All lines of the records below that contain the word "remaining" must be listed.

** Records supplied follows **

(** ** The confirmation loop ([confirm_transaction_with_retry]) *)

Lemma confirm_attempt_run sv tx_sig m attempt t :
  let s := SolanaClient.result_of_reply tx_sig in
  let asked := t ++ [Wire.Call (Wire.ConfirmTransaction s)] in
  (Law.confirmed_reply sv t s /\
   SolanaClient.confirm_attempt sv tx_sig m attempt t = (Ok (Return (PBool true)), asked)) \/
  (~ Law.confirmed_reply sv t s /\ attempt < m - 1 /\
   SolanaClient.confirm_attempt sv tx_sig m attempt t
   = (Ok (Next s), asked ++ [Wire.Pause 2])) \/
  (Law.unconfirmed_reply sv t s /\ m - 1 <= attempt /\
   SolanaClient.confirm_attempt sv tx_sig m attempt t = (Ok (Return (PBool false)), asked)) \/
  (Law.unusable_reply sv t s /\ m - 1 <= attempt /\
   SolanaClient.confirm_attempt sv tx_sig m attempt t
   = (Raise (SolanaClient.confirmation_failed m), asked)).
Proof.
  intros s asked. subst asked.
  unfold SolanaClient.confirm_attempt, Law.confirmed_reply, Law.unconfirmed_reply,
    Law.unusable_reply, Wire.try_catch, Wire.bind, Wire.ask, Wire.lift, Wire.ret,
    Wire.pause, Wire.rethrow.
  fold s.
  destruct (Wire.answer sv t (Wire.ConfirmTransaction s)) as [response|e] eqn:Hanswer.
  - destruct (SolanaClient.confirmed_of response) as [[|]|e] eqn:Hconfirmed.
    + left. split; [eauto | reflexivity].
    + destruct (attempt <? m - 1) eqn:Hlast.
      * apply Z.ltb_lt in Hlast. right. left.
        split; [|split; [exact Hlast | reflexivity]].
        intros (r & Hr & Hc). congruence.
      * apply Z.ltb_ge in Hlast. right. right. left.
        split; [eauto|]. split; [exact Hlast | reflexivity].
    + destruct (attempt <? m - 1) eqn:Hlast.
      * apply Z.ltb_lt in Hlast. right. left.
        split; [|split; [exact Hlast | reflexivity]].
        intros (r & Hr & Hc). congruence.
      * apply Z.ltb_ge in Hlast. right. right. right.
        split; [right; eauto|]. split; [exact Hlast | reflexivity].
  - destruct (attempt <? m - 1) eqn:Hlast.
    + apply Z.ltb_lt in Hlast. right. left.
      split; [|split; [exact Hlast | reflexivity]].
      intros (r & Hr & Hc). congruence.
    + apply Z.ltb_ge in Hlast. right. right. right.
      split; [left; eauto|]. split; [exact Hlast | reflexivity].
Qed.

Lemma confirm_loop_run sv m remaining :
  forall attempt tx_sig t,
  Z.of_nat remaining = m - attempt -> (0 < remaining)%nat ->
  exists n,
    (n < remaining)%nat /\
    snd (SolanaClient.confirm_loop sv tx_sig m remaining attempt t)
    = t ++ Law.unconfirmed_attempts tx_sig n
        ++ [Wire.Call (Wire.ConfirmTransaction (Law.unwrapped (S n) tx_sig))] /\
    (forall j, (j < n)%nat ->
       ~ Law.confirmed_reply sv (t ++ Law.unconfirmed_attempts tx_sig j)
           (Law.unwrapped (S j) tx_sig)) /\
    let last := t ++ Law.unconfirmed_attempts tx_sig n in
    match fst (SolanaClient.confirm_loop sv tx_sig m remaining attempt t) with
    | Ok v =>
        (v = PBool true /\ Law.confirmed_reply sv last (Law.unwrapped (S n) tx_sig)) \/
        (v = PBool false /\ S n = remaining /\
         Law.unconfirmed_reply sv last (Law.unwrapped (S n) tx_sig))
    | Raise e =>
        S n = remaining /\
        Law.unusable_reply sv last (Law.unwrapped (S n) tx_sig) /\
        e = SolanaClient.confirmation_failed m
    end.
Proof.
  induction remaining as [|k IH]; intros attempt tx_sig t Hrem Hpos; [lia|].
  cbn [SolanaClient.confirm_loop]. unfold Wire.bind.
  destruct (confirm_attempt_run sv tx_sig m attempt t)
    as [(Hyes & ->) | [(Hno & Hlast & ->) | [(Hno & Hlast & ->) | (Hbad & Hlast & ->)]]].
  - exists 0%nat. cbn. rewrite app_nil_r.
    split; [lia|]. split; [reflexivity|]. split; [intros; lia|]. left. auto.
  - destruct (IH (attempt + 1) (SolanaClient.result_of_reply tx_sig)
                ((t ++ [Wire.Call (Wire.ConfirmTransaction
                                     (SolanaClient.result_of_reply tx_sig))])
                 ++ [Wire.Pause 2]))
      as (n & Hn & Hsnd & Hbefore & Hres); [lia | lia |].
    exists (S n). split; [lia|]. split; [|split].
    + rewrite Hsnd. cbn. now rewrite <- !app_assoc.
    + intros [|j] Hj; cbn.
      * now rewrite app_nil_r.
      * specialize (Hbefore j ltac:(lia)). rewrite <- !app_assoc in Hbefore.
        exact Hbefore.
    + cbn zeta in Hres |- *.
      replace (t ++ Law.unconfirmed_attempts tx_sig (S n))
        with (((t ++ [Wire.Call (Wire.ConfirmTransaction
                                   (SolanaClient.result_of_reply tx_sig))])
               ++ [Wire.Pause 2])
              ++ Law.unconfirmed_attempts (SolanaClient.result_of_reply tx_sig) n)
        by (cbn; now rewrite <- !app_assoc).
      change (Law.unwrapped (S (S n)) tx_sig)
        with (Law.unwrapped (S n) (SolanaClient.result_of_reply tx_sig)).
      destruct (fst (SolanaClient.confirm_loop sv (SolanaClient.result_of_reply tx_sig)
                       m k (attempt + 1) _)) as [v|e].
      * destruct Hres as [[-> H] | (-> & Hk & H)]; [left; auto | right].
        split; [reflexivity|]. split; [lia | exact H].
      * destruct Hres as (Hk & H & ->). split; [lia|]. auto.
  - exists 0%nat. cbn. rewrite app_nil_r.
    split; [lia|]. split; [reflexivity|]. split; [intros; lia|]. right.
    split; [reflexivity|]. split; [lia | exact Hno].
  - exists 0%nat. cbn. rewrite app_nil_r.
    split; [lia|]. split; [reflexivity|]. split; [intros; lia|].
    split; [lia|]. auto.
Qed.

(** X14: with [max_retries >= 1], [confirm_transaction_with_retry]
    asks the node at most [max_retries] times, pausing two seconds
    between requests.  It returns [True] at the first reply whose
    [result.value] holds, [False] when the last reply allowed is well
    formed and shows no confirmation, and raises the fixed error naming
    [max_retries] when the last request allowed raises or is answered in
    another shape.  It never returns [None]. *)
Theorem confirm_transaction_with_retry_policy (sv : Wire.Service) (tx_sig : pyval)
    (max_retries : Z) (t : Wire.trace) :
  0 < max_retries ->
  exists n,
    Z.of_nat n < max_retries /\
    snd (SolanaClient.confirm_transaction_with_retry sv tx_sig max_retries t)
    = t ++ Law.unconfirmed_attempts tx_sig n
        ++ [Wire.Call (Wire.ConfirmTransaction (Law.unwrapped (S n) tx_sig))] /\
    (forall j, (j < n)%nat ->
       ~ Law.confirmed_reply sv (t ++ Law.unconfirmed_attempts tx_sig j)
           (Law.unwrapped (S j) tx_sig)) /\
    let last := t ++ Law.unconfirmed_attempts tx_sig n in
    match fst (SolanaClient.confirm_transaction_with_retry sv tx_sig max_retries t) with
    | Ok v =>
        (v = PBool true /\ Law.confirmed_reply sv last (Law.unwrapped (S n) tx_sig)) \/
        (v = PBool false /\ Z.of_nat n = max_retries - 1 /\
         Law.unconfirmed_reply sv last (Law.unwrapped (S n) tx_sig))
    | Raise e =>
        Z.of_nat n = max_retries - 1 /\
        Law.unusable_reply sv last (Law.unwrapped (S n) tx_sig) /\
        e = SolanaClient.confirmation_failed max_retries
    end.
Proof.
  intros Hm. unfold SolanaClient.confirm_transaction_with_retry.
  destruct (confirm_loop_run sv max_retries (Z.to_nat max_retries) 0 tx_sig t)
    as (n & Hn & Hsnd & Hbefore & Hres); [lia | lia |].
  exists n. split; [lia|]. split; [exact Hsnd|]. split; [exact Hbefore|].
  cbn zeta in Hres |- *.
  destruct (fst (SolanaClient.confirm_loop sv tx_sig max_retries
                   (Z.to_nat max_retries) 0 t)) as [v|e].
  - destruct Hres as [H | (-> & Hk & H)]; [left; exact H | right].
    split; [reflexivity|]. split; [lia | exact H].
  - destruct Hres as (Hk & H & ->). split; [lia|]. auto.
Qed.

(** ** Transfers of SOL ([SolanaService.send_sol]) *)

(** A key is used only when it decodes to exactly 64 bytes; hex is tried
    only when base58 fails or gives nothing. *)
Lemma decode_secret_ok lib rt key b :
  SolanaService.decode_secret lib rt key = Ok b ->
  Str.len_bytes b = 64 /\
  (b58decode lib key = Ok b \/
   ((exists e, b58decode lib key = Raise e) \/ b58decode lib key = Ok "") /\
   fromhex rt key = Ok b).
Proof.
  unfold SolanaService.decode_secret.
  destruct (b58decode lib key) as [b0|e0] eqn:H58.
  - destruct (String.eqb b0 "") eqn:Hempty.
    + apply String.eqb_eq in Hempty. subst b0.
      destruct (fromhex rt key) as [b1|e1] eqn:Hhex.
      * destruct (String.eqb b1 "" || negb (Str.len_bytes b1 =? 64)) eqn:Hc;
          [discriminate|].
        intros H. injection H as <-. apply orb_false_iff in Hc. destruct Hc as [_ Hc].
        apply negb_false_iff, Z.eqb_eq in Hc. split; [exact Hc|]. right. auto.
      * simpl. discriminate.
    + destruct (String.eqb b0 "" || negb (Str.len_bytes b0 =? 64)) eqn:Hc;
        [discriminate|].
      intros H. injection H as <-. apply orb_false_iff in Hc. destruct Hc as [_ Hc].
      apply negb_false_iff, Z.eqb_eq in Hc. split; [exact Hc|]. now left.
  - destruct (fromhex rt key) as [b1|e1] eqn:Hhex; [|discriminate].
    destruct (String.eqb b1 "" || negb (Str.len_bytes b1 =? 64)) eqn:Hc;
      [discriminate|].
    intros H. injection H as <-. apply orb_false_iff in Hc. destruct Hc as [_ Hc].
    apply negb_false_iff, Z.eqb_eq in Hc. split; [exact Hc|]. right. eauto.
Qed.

** End of Records supplied **

• Exercise solution
Lemma confirm_loop_run sv m remaining :
  Z.of_nat remaining = m - attempt -> (0 < remaining)%nat ->
    (n < remaining)%nat /\
    snd (SolanaClient.confirm_loop sv tx_sig m remaining attempt t)
    match fst (SolanaClient.confirm_loop sv tx_sig m remaining attempt t) with
        (v = PBool false /\ S n = remaining /\
        S n = remaining /\
  induction remaining as [|k IH]; intros attempt tx_sig t Hrem Hpos; [lia|].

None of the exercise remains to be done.